(* ===== verification/SpecDemo.v ===== *)
(** The file system of FuseWitness.v as a tree: a file is created, written,
    renamed and read; each answer is one that the specification allows. *)
From S2P Require Import Prelude Types Extents Index IndexInv OS Decimal Persist Store Cache ChunkStore.
From S2P Require Import ChunkProps Fuse FuseData FuseInv FuseProps FuseWitness FsSpec SpecAbs SpecIndex SpecNames SpecRefine.
#[local] Open Scope Z_scope.

#[local] Existing Instance demo_store.
#[local] Existing Instance demo_laws.
#[local] Existing Instance count_codec.

Definition demo_requests : list request :=
  [RCreate RootIno "f" 0x1A4 None 1; RWrite 2 ab 0 2; RRename RootIno "f" (Some RootIno) "g" 3; RRead 2 10 1 4].

(** The requests with their answers, and the file system at the end. *)
Fixpoint play (l : list request) (F : Fusey Disk) : list (request * answer) * Fusey Disk :=
  match l with
  | [] => ([], F)
  | r :: l => match handle r F with
              | Some (a, F') => let (t, F2) := play l F' in ((r, a) :: t, F2)
              | None => ([], F)
              end
  end.

Definition demo_trace : list (request * answer) := (play demo_requests demo_fs).1.
Definition demo_end (n : nat) : Fusey Disk := (play (take n demo_requests) demo_fs).2.

(** What users see at the end. *)
Example demo_tree :
  names (abs demo_obj (demo_end 4)) = {[(RootIno, "g"%string) := 2]} ∧
  n_kind <$> nodes (abs demo_obj (demo_end 4)) !! 2 = Some (File ab) ∧
  (demo_trace !! 3%nat) ≫= (λ ra, match ra.2 with AData b => Some b | _ => None end) = Some (drop 1 ab).
Proof. split_and!; vm_compute; reflexivity. Qed.

Definition demo_answer (n : nat) : answer := default AOk (snd <$> demo_trace !! n).

Lemma demo_step n r : demo_requests !! n = Some r →
  bool_decide (n < 4)%nat = true → handle r (demo_end n) = Some (demo_answer n, demo_end (Datatypes.S n)).
Proof.
  intros Hr Hn%bool_decide_eq_true. destruct n as [|[|[|[|n]]]]; [..|lia]; injection Hr as <-; vm_compute; reflexivity.
Qed.

Ltac known := intros ? Hin; cbn in Hin; repeat match goal with
  | H : _ ∈ _ :: _ |- _ => apply elem_of_cons in H as [->|H]
  | H : _ ∈ [] |- _ => by apply not_elem_of_nil in H
  end; (split; [vm_compute; reflexivity|intros _; vm_compute; reflexivity]).

Lemma demo_requests_ok n r : demo_requests !! n = Some r →
  req_ok r (demo_end n) ∧ kernel_ok r (demo_end n) ∧ avoids_split r (demo_end n).
Proof.
  destruct n as [|[|[|[|n]]]]; [..|done]; intros [= <-].
  - split; [by vm_compute|]. split; [|done]. split; [known|done].
  - split; [by split_and!; vm_compute|]. split; [split; [known|done]|]. intros exts Hx. vm_compute in Hx. injection Hx as <-. by vm_compute.
  - split; [split; [apply elem_of_dom; eexists; vm_compute; reflexivity|done]|]. split; [|done]. split; [known|done].
  - split; [done|]. split; [|done]. split; [known|done].
Qed.

Lemma demo_fs_sound : sound demo_obj demo_fs.
Proof. split; [exact demo_fs_inv|apply New_sizes]. Qed.

Lemma demo_run n : (n <= 4)%nat → run demo_fs (take n demo_trace) (demo_end n).
Proof.
  induction n as [|n IH]; intros Hn; [constructor|].
  destruct (demo_requests !! n) as [r|] eqn:Er; [|by apply lookup_ge_None_1 in Er; simpl in Er; lia].
  destruct (demo_requests_ok n r Er) as (Hok & Hk & Hns).
  assert (take (Datatypes.S n) demo_trace = take n demo_trace ++ [(r, demo_answer n)]) as ->.
  { apply take_S_r. destruct n as [|[|[|[|n]]]]; [..|lia]; injection Er as <-; vm_compute; reflexivity. }
  eapply run_snoc; [apply IH; lia|done|done|done|]. apply demo_step; [done|]. apply bool_decide_eq_true. lia.
Qed.

Lemma runs_refine_witness : spec_run (abs demo_obj demo_fs) (take 4 demo_trace) (abs demo_obj (demo_end 4)).
Proof.
  exact (proj2 (runs_refine demo_obj (L := demo_laws) demo_fs (take 4 demo_trace) (demo_end 4) demo_fs_sound
    (demo_run 4 (le_n 4)))).
Defined.

Lemma demo_end_sound n : (n <= 4)%nat → sound demo_obj (demo_end n).
Proof.
  intros Hn. pose proof (demo_run n Hn) as Hr. pose proof demo_fs_sound as Hs. revert Hr Hs.
  generalize demo_fs (take n demo_trace) (demo_end n). intros F l F' Hr Hs.
  induction Hr as [|F l F1 r a F2 _ IH Hok Hk Hns Hh]; [done|]. by apply (step_refines demo_obj r F1 a F2 (IH Hs)).
Qed.


(** ** Errors *)

(** The answer to the last of some requests on an empty file system. *)
Definition last_answer (l : list request) : option answer := snd <$> last (play l demo_fs).1.

(** Answers that are not those of src/specs/filesystem.qnt: a missing node, a
    link to a directory, a new name in a file, a lookup, a read and a write in a
    directory, a missing link, and a listing that leaves the access time. *)
Example answers_differ :
  let B := {| FATTR_MODE := 1; FATTR_UID := 2; FATTR_GID := 4; FATTR_SIZE := 8; FATTR_ATIME := 16; FATTR_MTIME := 32 |} in
  let made := [RMkdir RootIno "d" 0x1ED None 1; RCreate RootIno "f" 0x1A4 None 1] in
  last_answer [RSetattr B 9 (SetAttrIn.mk 1 0x1FF 0 0 0 0 0 0 0) 2] = Some (AErr EIO) ∧
  last_answer (made ++ [RLink RootIno (Some 2) "l" 2]) = Some (AErr EPERM) ∧
  last_answer (made ++ [RCreate 3 "g" 0x1A4 None 2]) = Some (AErr EEXIST) ∧
  last_answer (made ++ [RCreate 9 "g" 0x1A4 None 2]) = Some (AErr EEXIST) ∧
  last_answer (made ++ [RLink 9 (Some 3) "l" 2]) = Some (AErr EEXIST) ∧
  last_answer (made ++ [RLookup 3 "g"]) = Some (AErr ENOENT) ∧
  last_answer (made ++ [RRead 2 10 0 2]) = Some (AData []) ∧
  last_answer (made ++ [RWrite 2 ab 0 2]) = Some (AErr EIO) ∧
  last_answer (made ++ [RReadlink 9]) = Some (AErr EINVAL) ∧
  (play (made ++ [RReaddir 2]) demo_fs).2 = (play made demo_fs).2.
Proof. split_and!; vm_compute; reflexivity. Qed.

(** Every failed rename is answered with EIO, also where the destination is a
    directory that is not empty or the source is missing; a file may replace an
    empty directory, and a directory may be moved into itself, after which
    nothing in it can be reached. *)
Example rename_errors :
  let dirs := [RMkdir RootIno "a" 0x1ED None 1; RMkdir RootIno "b" 0x1ED None 1; RCreate 3 "f" 0x1A4 None 1] in
  last_answer (dirs ++ [RRename RootIno "a" (Some RootIno) "b" 2]) = Some (AErr EIO) ∧
  last_answer (dirs ++ [RRename RootIno "z" (Some RootIno) "y" 2]) = Some (AErr EIO) ∧
  last_answer (dirs ++ [RRename 3 "f" (Some RootIno) "a" 2]) = Some AOk ∧
  last_answer (dirs ++ [RRename RootIno "b" (Some 3) "c" 2]) = Some AOk ∧
  last_answer (dirs ++ [RRename RootIno "b" (Some 3) "c" 2; RLookup RootIno "b"]) = Some (AErr ENOENT).
Proof. split_and!; vm_compute; reflexivity. Qed.
(* ===== verification/CompactProps.v ===== *)
(** Correctness of compaction: no file changes, in the index in memory and in
    the index that a restart would load, however the cycle ends. *)
From S2P Require Import Prelude Types Extents Index OS Decimal Persist Store Cache ChunkStore Fuse FuseData Compaction.
From Stdlib Require Import Strings.Ascii Floats.SpecFloat.
#[local] Open Scope Z_scope.

(** ** Names of compacted chunks *)

Lemma Sprintf_d_nonneg n : 0 <= n → Sprintf_d n = digit_string (digits n).
Proof. rw /Sprintf_d => ?. destruct (Z.ltb_spec n 0); [lia|done]. Qed.

Lemma compacted_chunk_name t q : 0 <= t < 2 ^ 63 → 0 <= q < 2 ^ 63 → chunk_name (compacted_id t q) = true.
Proof.
  move=> Ht Hq. rw /compacted_id !Sprintf_d_nonneg; [|lia..].
  rw !chunk_name_app !chunk_name_digits //; apply digits_spec; lia.
Qed.

Lemma compacted_ne_chunkID t q r : compacted_id t q ≠ chunkID r.
Proof. rw /compacted_id /chunkID /format_chunk_id. by move=> [=]. Qed.

(** What follows the first dash. *)
Fixpoint after_dash (s : string) : string :=
  match s with
  | EmptyString => EmptyString
  | String c s => if Ascii.eqb c "-"%char then s else after_dash s
  end.

Lemma after_dash_digits ds r :
  Forall is_digit ds → after_dash (digit_string ds +:+ String "-"%char r)%string = r.
Proof.
  elim=> [//|d l /digit_not_sign [Hd _] _ IH].
  change (digit_string (d :: l) +:+ String "-"%char r)%string
    with (String (digit_char d) (digit_string l +:+ String "-"%char r)%string).
  rw /after_dash -/after_dash Hd. exact IH.
Qed.

Lemma digits_inj m n : 0 <= m < 2 ^ 63 → 0 <= n < 2 ^ 63 →
  digit_string (digits m) = digit_string (digits n) → m = n.
Proof.
  move=> Hm Hn E. destruct (digits_spec m) as (Em & Hdm & _); [lia|].
  destruct (digits_spec n) as (En & Hdn & _); [lia|].
  apply (f_equal scan_digits) in E. rw !scan_digit_string // in E.
  assert (value (digits m) = value (digits n)) by by rw E. lia.
Qed.

Lemma compacted_id_inj t q t' q' :
  0 <= t < 2 ^ 63 → 0 <= t' < 2 ^ 63 → 0 <= q < 2 ^ 63 → 0 <= q' < 2 ^ 63 →
  compacted_id t q = compacted_id t' q' → q = q'.
Proof.
  move=> Ht Ht' Hq Hq'. rw /compacted_id !Sprintf_d_nonneg; [|lia..]. move=> E.
  apply (f_equal (strip_prefix "compacted-")) in E. rw !strip_prefix_app in E. injection E as E.
  apply (f_equal after_dash) in E.
  destruct (digits_spec t) as (_ & Hd & _); [lia|]. destruct (digits_spec t') as (_ & Hd' & _); [lia|].
  change (digit_string (digits t) +:+ "-" +:+ digit_string (digits q))%string
    with (digit_string (digits t) +:+ String "-"%char (digit_string (digits q)))%string in E.
  change (digit_string (digits t') +:+ "-" +:+ digit_string (digits q'))%string
    with (digit_string (digits t') +:+ String "-"%char (digit_string (digits q')))%string in E.
  rw !after_dash_digits // in E. by apply digits_inj.
Qed.

Section compact.
Context {W P : Type} {S : Store W} (obj : W → string → option bytes) {L : StoreLaws S obj}.
Variable clock : Z → Z.
Hypothesis clock_range : ∀ q, 0 <= clock q < 2 ^ 63.
Implicit Types s : cstate W.

Definition cid (q : Z) : string := compacted_id (clock q) q.

(** ** Selecting *)

Lemma select_targets_cases thr live ids s :
  wf_cs obj s → Forall (fun i => chunk_name i = true) ids →
  match select_targets thr live ids s with
  | Ret ts s' => quiet obj s s' ∧ ts `sublist_of` ids
  | _ => False
  end.
Proof.
  elim: ids s => [|i ids IH] s H; [by move=> _ /=; split; [apply quiet_refl|]|].
  move=> /Forall_cons [Hi Hids] /=.
  pose proof (SealedSize_cases obj s i H Hi) as HS. revert HS.
  destruct (SealedSize i s) as [total s1|e s1|] => //.
  - move=> [Hq _]. specialize (IH s1 (q_wf _ _ _ Hq) Hids). revert IH.
    destruct (select_targets thr live ids s1) as [ts s2|er s2|] => //= -[Hq2 Hsub].
    split; [by eapply quiet_trans|]. case_match; by constructor.
  - move=> Hq. specialize (IH s1 (q_wf _ _ _ Hq) Hids). revert IH.
    destruct (select_targets thr live ids s1) as [ts s2|er s2|] => //= -[Hq2 Hsub].
    split; [by eapply quiet_trans|by constructor].
Qed.

(** ** Packing *)

(** The bytes [b] of an extent lie where [e'] says among these outputs. *)
Definition placed (os : list outputChunk) (e e' : Extent.t) (b : bytes) : Prop :=
  Extent.Length e' = Extent.Length e ∧ Extent.FileOffset e' = Extent.FileOffset e ∧
  0 <= Extent.ChunkOffset e' ∧
  ∃ o, o ∈ os ∧ Extent.ChunkID e' = o_id o ∧
    Extent.ChunkOffset e' + len b <= len (o_buf o) ∧
    slice (o_buf o) (Extent.ChunkOffset e') (len b) = b.

(** Outputs only grow. *)
Definition grown (os os' : list outputChunk) : Prop :=
  ∀ o, o ∈ os → ∃ o', o' ∈ os' ∧ o_id o' = o_id o ∧ o_buf o `prefix_of` o_buf o'.

Lemma placed_grown os os' e e' b : grown os os' → placed os e e' b → placed os' e e' b.
Proof.
  move=> Hg [El [Ef [Ho [o [Hin [Ei [Hl Hs]]]]]]]. split_and!; [done..|].
  destruct (Hg o Hin) as (o' & Hin' & Ei' & Hp). exists o'. pose proof (len_nonneg b).
  split_and!; [done|congruence| |].
  - destruct Hp as [k ->]. rw len_app. pose proof (len_nonneg k). lia.
  - rw - (prefix_slice (o_buf o)) //.
Qed.

Definition ekey (e : Extent.t) : string * Z := (Extent.ChunkID e, Extent.ChunkOffset e).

- - -

The answer is the line holding "- rw - (prefix_slice (o_buf o)) //." and all the lines after it through the end of the records, repeated exactly.

**RESPONSE BOX:**
  - rw - (prefix_slice (o_buf o)) //.
Qed.

Definition ekey (e : Extent.t) : string * Z := (Extent.ChunkID e, Extent.ChunkOffset e).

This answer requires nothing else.